Çocuklar için öykü kitabı yazdığını ve yaz tatilinde Eskişehir’de bir resim yarışması düzenlemek istediğini ifade eden Rusyalı sanatçı Ekaterina Dunaeva, aynı zamanda Eskişehirlilerin sosyal gönüllülük projelerine karşı ilgili olduklarından bahsetti.
Uğraş verdiği çeşitli sanat eserleri ve düzenlediği yardım kampanyalarıyla adından sosyal medya uygulamalarında sıkça söz ettiren Rusyalı sanatçı Ekaterina Dunaeva, çocuklar için Eskişehir’de bir resim yarışması düzenlemek istiyor. Eğitim öğretime uzun bir süre ara verilen yaz aylarında, çocukların birçok aktiviteden uzak kaldığına dikkat çeken Dunaeva, organize etmek istediği yarışma ödülleri ve tören için bu etkinlikte sorumluluk alabilecek bireylerden destek bekliyor. Yarışmaya gönderilen resimlerin içerisinden özellikle isimsiz olmaları konusunda titizlik gösterdiğini aktaran Rus ressam Dunaeva, “Dereceye giren eserler, sosyal medyada ilan edildikten sonra ödüllendirilecektir” dedi.
“Çocuklar için hikayeler yazıyorum”
Özel olarak ders verdiği öğrenciler ile üç adet resim yapıp sattıklarını ve elde ettikleri ücreti de yardım için bağışladıklarını söyleyen Ekaterina Dunaeva, sanat sayesinde insanlara ulaşabilmenin kendisine inanılmaz bir şekilde huzur verdiğini dile getirdi.
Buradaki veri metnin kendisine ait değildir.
(* ===== verification/JoinHandler.v ===== *)
(** * Distributed join on a shard (src/src/shard/distributed_join_handler.{h,cpp})

    The hash join that a shard runs on the rows of a request, and its equality with
    the plain nested loop over the pairs of rows with the same key. *)
From Stdlib Require Import Strings.Byte Strings.Ascii.
From stdpp Require Import base gmap strings list.
From Stdlib Require Import ZArith Lia.
From S2P Require Import Prelude Status RocksDB GroupCommit TxnManager ShardMessages Text Catalog.
Local Open Scope Z_scope.

(** The loop over the cells is the one of [DeserializeStoredRow]. *)
Definition DecodeRow (data : bytes) (column_count : nat) : list bytes :=
  match ReadU16LE data with
  | None => []
  | Some (n, data) =>
      if negb (n =? Z.of_nat column_count) then [] else default [] (read_cells (Z.to_nat n) data)
  end.

(** A name and its qualified form, with the cell. *)
Definition named_cells (table : bytes) (names cells : list bytes) : list (bytes * bytes) :=
  concat (zip_with (λ n c, [(n, c); (table ++ ch "." :: n, c)]) names cells).
Definition EmitJoinedRow (build_names : list bytes) (build_table : bytes) (build_cells : list bytes)
    (probe_names : list bytes) (probe_table : bytes) (probe_cells : list bytes) : JoinOutputRow :=
  named_cells build_table build_names build_cells ++ named_cells probe_table probe_names probe_cells.

(** [build_map]: the rows of every key, in their order. *)
Definition build_map (rows : list JoinRowPayload) : gmap bytes (list bytes) :=
  foldl (λ m r, <[join_key r := default [] (m !! join_key r) ++ [row_bytes_ r]]> m) ∅ rows.

Section join.
Context (build_names : list bytes) (build_table : bytes) (probe_names : list bytes) (probe_table : bytes).

(** The output for one row of each side: none when a row cannot be decoded. *)
Definition emit_pair (build_bytes probe_bytes : bytes) : list JoinOutputRow :=
  match DecodeRow probe_bytes (length probe_names) with
  | [] => []
  | probe_cells =>
      match DecodeRow build_bytes (length build_names) with
      | [] => []
      | build_cells => [EmitJoinedRow build_names build_table build_cells probe_names probe_table probe_cells]
      end
  end.

Definition LocalHashJoin (build_rows probe_rows : list JoinRowPayload) : list JoinOutputRow :=
  let m := build_map build_rows in
  concat (map (λ probe,
    match m !! join_key probe with
    | None => []
    | Some bs => concat (map (λ b, emit_pair b (row_bytes_ probe)) bs)
    end) probe_rows).
End join.

(** The join key of a scanned row, when the join column is among the columns and
    the row has such a cell. *)
Fixpoint name_index (names : list bytes) (name : bytes) : nat :=
  match names with [] => 0 | n :: names => if bool_decide (n = name) then 0 else S (name_index names name) end.
Definition probe_payload (req : DistributedJoinRequest) (row : bytes) : option JoinRowPayload :=
  match DecodeRow row (length (probe_column_names req)) with
  | [] => None
  | cells =>
      k ← cells !! name_index (probe_column_names req) (BaseColumnName (probe_join_col req));
      Some (MkJoinRowPayload row k)
  end.

Definition local_join (req : DistributedJoinRequest) (build probe : list JoinRowPayload) : DistributedJoinResponse :=
  MkDistributedJoinResponse true Ok "" (LocalHashJoin (build_column_names req) (build_table_name req)
    (probe_column_names req) (probe_table_name req) build probe).
Definition join_error (st : Status) : DistributedJoinResponse :=
  MkDistributedJoinResponse false (code st) (message st) [].

Definition RunDistributedJoin {DB} `{RocksDB DB} `{GroupCommit} (tm : TxnManager DB) (local_txn_id : Z)
    (req : DistributedJoinRequest) : TxnManager DB * DistributedJoinResponse :=
  if local_txn_id =? 0 then (tm, join_error (St.Error InvalidArgument "txn not active"))
  else
    match jq_op req with
    | JOIN_OP_BROADCAST =>
        let '(tm, r) := TM.Scan tm local_txn_id (probe_table_id req) [] [] true in
        (tm, match r with
             | inl st => join_error st
             | inr scan => local_join req (broadcast_build_rows req) (omap (probe_payload req) scan.*2)
             end)
    | JOIN_OP_SHUFFLE => (tm, local_join req (shuffle_build_rows req) (shuffle_probe_rows req))
    | JOIN_OP_OTHER _ => (tm, join_error (St.Error InvalidArgument "unknown join physical op"))
    end.

(** ** The hash join is the nested loop *)

Definition same_key (a b : JoinRowPayload) : Prop := join_key a = join_key b.
#[export] Instance same_key_dec a b : Decision (same_key a b).
Proof. unfold same_key. apply _. Defined.

Lemma build_map_lookup rows k :
  default [] (build_map rows !! k) = row_bytes_ <$> filter (λ r, join_key r = k) rows.
Proof.
  unfold build_map. induction rows as [|r rows IH] using rev_ind; [done|].
  rewrite foldl_app, filter_app, fmap_app. cbn [foldl]. destruct (decide (join_key r = k)) as [<-|Hne].
  - rewrite lookup_insert_eq, filter_cons_True by done. cbn [default option_map from_option id]. by rewrite IH.
  - rewrite lookup_insert_ne, filter_cons_False by done. cbn. by rewrite app_nil_r.
Qed.

Section nested.
Context (bn : list bytes) (bt : bytes) (pn : list bytes) (pt : bytes).
Abbreviation emit := (emit_pair bn bt pn pt).

(** All pairs with the same key, probe rows outside. *)
Definition nested_join (build probe : list JoinRowPayload) : list JoinOutputRow :=
  p ← probe; b ← build; if bool_decide (same_key b p) then emit (row_bytes_ b) (row_bytes_ p) else [].

Lemma LocalHashJoin_nested build probe : LocalHashJoin bn bt pn pt build probe = nested_join build probe.
Proof.
  unfold LocalHashJoin, nested_join. induction probe as [|p probe IH]; cbn; [done|]. f_equal; [|exact IH].
  assert (E : match build_map build !! join_key p with
              | None => []
              | Some bs => concat (map (λ b, emit b (row_bytes_ p)) bs)
              end = concat (map (λ b, emit b (row_bytes_ p)) (default [] (build_map build !! join_key p))))
    by (by destruct (build_map build !! join_key p)).
  rewrite E, build_map_lookup. clear. induction build as [|b build IH]; [done|]. rewrite filter_cons.
  cbn [mbind list_bind]. rewrite <- IH. unfold same_key.
  destruct (decide (join_key b = join_key p)); [rewrite bool_decide_eq_true_2 by done|rewrite bool_decide_eq_false_2 by done];
    done.
Qed.
End nested.

Section nested_facts.
Context (bn : list bytes) (bt : bytes) (pn : list bytes) (pt : bytes).
Abbreviation nested := (nested_join bn bt pn pt).

(** The matches of one probe row. *)
Definition matches (build : list JoinRowPayload) (p : JoinRowPayload) : list JoinOutputRow :=
  b ← build; if bool_decide (same_key b p) then emit_pair bn bt pn pt (row_bytes_ b) (row_bytes_ p) else [].
Lemma nested_join_cons build p probe : nested build (p :: probe) = matches build p ++ nested build probe.
Proof. done. Qed.
Lemma nested_join_app build probe1 probe2 : nested build (probe1 ++ probe2) = nested build probe1 ++ nested build probe2.
Proof. unfold nested_join. by rewrite bind_app. Qed.
#[export] Instance nested_join_perm build : Proper ((≡ₚ) ==> (≡ₚ)) (nested build).
Proof. intros p p' E. unfold nested_join. by apply bind_Permutation. Qed.

(** Rows of the other side with another key do not matter. *)
Lemma matches_filter (Q : JoinRowPayload → Prop) `{!∀ x, Decision (Q x)} build p :
  (∀ b, same_key b p → Q b) → matches (filter Q build) p = matches build p.
Proof.
  intros HQ. unfold matches. induction build as [|b build IH]; [done|]. rewrite filter_cons. cbn [mbind list_bind].
  destruct (decide (Q b)) as [Hq|Hq]; cbn [mbind list_bind]; rewrite <- IH; [done|].
  rewrite bool_decide_eq_false_2; [done|]. intros Hk. apply Hq, HQ, Hk.
Qed.

(** One block of a concatenation grows. *)
Lemma concat_fmap_grow {A} (l : list Z) (f g : Z → list A) h x : NoDup l → h ∈ l → g h = x ++ f h →
  (∀ i, i ≠ h → g i = f i) → concat (g <$> l) ≡ₚ x ++ concat (f <$> l).
Proof.
  intros Hnd. induction Hnd as [|i l Hi Hnd IH]; intros Hin Hh Hne; [by apply elem_of_nil in Hin|].
  rewrite !fmap_cons. cbn [concat]. apply elem_of_cons in Hin as [<-|Hin].
  - rewrite Hh, <- app_assoc. f_equiv. f_equiv. replace (g <$> l) with (f <$> l); [done|].
    apply list_fmap_ext. intros k y Hk. symmetry. apply Hne. intros ->. apply Hi. by eapply list_elem_of_lookup_2.
  - rewrite Hne by (intros ->; done). rewrite IH by done. rewrite !app_assoc. f_equiv. by rewrite Permutation_app_comm.
Qed.

(** Joining the parts that a hash of the key makes is joining the whole. *)
Lemma nested_join_parts (h : bytes → Z) (sids : list Z) build probe : NoDup sids →
  (∀ p, p ∈ probe → h (join_key p) ∈ sids) →
  concat ((λ sid, nested (filter (λ b, h (join_key b) = sid) build) (filter (λ p, h (join_key p) = sid) probe)) <$> sids)
    ≡ₚ nested build probe.
Proof.
  intros Hnd. induction probe as [|p probe IH]; intros Hin.
  { replace (concat _) with (@nil JoinOutputRow); [done|]. clear. induction sids as [|i l IH]; [done|]. exact IH. }
  rewrite nested_join_cons, <- IH by set_solver.
  apply (concat_fmap_grow _ _ _ (h (join_key p))); [done|set_solver| |].
  - rewrite filter_cons_True by done. rewrite nested_join_cons. f_equal. apply matches_filter.
    intros b Hk. unfold same_key in Hk. by rewrite Hk.
  - intros i Hi. by rewrite filter_cons_False by done.
Qed.
End nested_facts.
Otizm hastalığı konusunda sürekli olarak gönüllü ve farkındalık çalışmaları planladığını aktaran Rusyalı Dunaeva, “İnternetten her gün güzel mesajlar alıyorum ve şu sıralar çocuklar için hikayeler yazıyorum. Henüz Rusça olarak kaleme aldığım öykülerin Türkçe çevirisini yapmadım. Tiyatro oyunu olarak da sergilenebileceğini düşündüğüm bu metinleri bitirdiğimde, Türkçe ’ye çevireceğim” şeklinde konuştu.
“Bir sanat etkinliği düzenlediğimizde sesimizi kolayca duyurabiliyoruz”
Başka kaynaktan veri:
(** [QueryTxnState] tells the truth: PREPARED means that a replica of the
    shard applied an entry that prepares the transaction, COMMITTED that a
    [Commit] of it was answered ok, ABORTED that an [Abort] of it was, and
    IN_FLIGHT that it was begun here. *)
Theorem query_state_truthful {DB : Type} `{RocksDB DB} `{GroupCommit} (ids hosted : list Z) (env : getenv)
    (in_process on_disk : bool) (tms : Z → TxnManager DB) (k : nat) (v : Service DB) (id : Z) :
  NoDup ids → Forall is_u32 ids → hosted ⊆ ids →
  service_steps ids hosted env in_process on_disk tms k v → Z.of_nat k < UINT32_MAX →
  match tsr_state (Shard.QueryTxnState hosted (shard v) id) with
  | TXN_PREPARED => ∃ i e, i ∈ hosted ∧ e ∈ applied (Shard.node (shard v) i) ∧ prepares_txn e = Some id
  | TXN_COMMITTED => CommitReply id (MkCommitResponse true "") ∈ replies v
  | TXN_ABORTED => AbortReply id (MkAbortResponse true) ∈ replies v
  | TXN_IN_FLIGHT => is_Some (pending_txns_ (shard v) !! id)
  | TXN_UNKNOWN => pending_txns_ (shard v) !! id = None
  end.
Proof.
  intros HN HF Hh Hrun Hk.
  destruct (service_reachable ids hosted env in_process on_disk HN HF Hh tms k v Hrun Hk) as (a & [_ _ R P _ T _]).
  unfold Shard.QueryTxnState. destruct (terminal_txn_states_ (shard v) !! id) as [st|] eqn:Et.
  { cbn. by destruct (T id st Et) as [[-> ?]|[-> ?]]. }
  destruct (pending_txns_ (shard v) !! id) as [p|] eqn:Ep.
  { cbn. destruct (prepared_replicated p) eqn:Er; [by apply (P id p)|by exists p]. }
  destruct (head hosted) as [i|] eqn:Ei; [|done]. destruct (SM.IsTxnPrepared _ _) eqn:Ex; [|done]. cbn.
  unfold SM.IsTxnPrepared in Ex. destruct (prepare_results_ _ !! id) as [r|] eqn:Er; [|done].
  apply head_Some_elem_of in Ei. destruct (R i id r Ei Er Ex) as (e & ? & ?). by exists i, e.
Qed.

Lemma query_state_truthful_witness :
  let v := demo_service demo_service_events in
  tsr_state (Shard.QueryTxnState demo_ids (shard v) 7) = TXN_PREPARED ∧
  ∃ i e, i ∈ demo_ids ∧ e ∈ applied (Shard.node (shard v) i) ∧ prepares_txn e = Some 7.
Proof.
  intros v. assert (demo_service_ok demo_service_events = true) as Hok by (vm_compute; reflexivity).
  assert (tsr_state (Shard.QueryTxnState demo_ids (shard v) 7) = TXN_PREPARED) as Eq by (vm_compute; reflexivity).
  split; [exact Eq|].
  pose proof (query_state_truthful demo_ids demo_ids (λ _, None) true true (λ _, demo_mgr) (length demo_service_events) v 7
    (proj1 demo_ids_ok) (proj2 demo_ids_ok) ltac:(done) (demo_service_run demo_service_events Hok)) as HQ.
  rewrite Eq in HQ. apply HQ. reflexivity.
Defined.

(** What [ProposeAndWait] acknowledges: when the wait for a proposal ends
    successfully and the node it was proposed on is still in the term of the
    proposal, that node has applied exactly the proposed entry at the index it
    waited for; so every replica that gets as far applies it. *)
Theorem replicated_ack_applied {DB : Type} `{RocksDB DB} `{GroupCommit} (ids hosted : list Z) (env : getenv)
    (in_process on_disk : bool) (tms : Z → TxnManager DB) (k : nat) (v : Service DB) (p : Proposal) (l ix t : Z) :
  NoDup ids → Forall is_u32 ids → hosted ⊆ ids →
  service_steps ids hosted env in_process on_disk tms k v → Z.of_nat k < UINT32_MAX →
  Waiting p l ix t ∈ calls v → Shard.ProposeAndWait_end (shard v) l ix = true →
  let node := Shard.node (shard v) in
  current_term_ (node l) = t →
  let e := MkRaftLogEntry ix t (p_type p) (p_payload p) in
  applied (node l) !! Z.to_nat (ix - 1) = Some e ∧
  ∀ j, j ∈ ids → ix ≤ last_applied_ (node j) → e ∈ applied (node j).
Proof.
  intros HN HF Hh Hrun Hk Hin Hdone node Ht e.
  destruct (service_reachable ids hosted env in_process on_disk HN HF Hh tms k v Hrun Hk) as (a & [G C _ _ _ _ W]).
  destruct (W _ Hin) as (Hl & Hix & _ & l0 & L & Hle & HL & He). pose proof G as [Ha Hn _ _]. apply Z.leb_le in Hdone.
  assert (applied (node l) !! Z.to_nat (ix - 1) = Some e) as Hap.
  { rewrite <- Ht in Hle, HL.
    apply (leader_entry_applied ids a l (node l) (Z.to_nat (ix - 1)) e l0 L Ha (Hn l Hl) (C l) Hle HL He); cbn; [lia|exact Hdone]. }
  split; [exact Hap|]. intros j Hj Hle'. apply (applied_everywhere ids a l j (node l) (node j) e Ha (Hn l Hl) (Hn j Hj)); [|done].
  by eapply list_elem_of_lookup_2.
Qed.

(** The demo before the vote is given. *)
Definition demo_waiting : list ServiceEvent := take 17 demo_service_events.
Pandemi döneminde yarım kalan Kemik Kurabiye Projesi ile Eskişehir’deki kafelerde sattıkları tarçınlı ve zencefilli kurabiyelerden kazandıkları parayı, sokak köpeklerini beslemek için harcadıklarını ileten Dunaeva, “Sosyal medyayı aktif olarak kullanıyorum ve Eskişehirliler, bu konularda gerçekten çok duyarlı” diyerek ayrıca konuyla alakalı olarak sözlerine şu şekilde devam etti:
“Eskişehir’in, kültür-sanat çerçevesinde yeri diğer kentlere göre üst düzeyde. Müzisyenlere, ressamlara ve dans sanatçılarına saygı duyuluyor. Oğlum için yazdığım kitap ve çektiğim kısa filme yapılan geri dönüşlerden de bu durumu, bir sanatçı olarak hissettim. Bu kent küçük bir yer olduğu için herhangi bir sanat etkinliği düzenlediğimizde sesimizi kolayca duyurabiliyoruz.”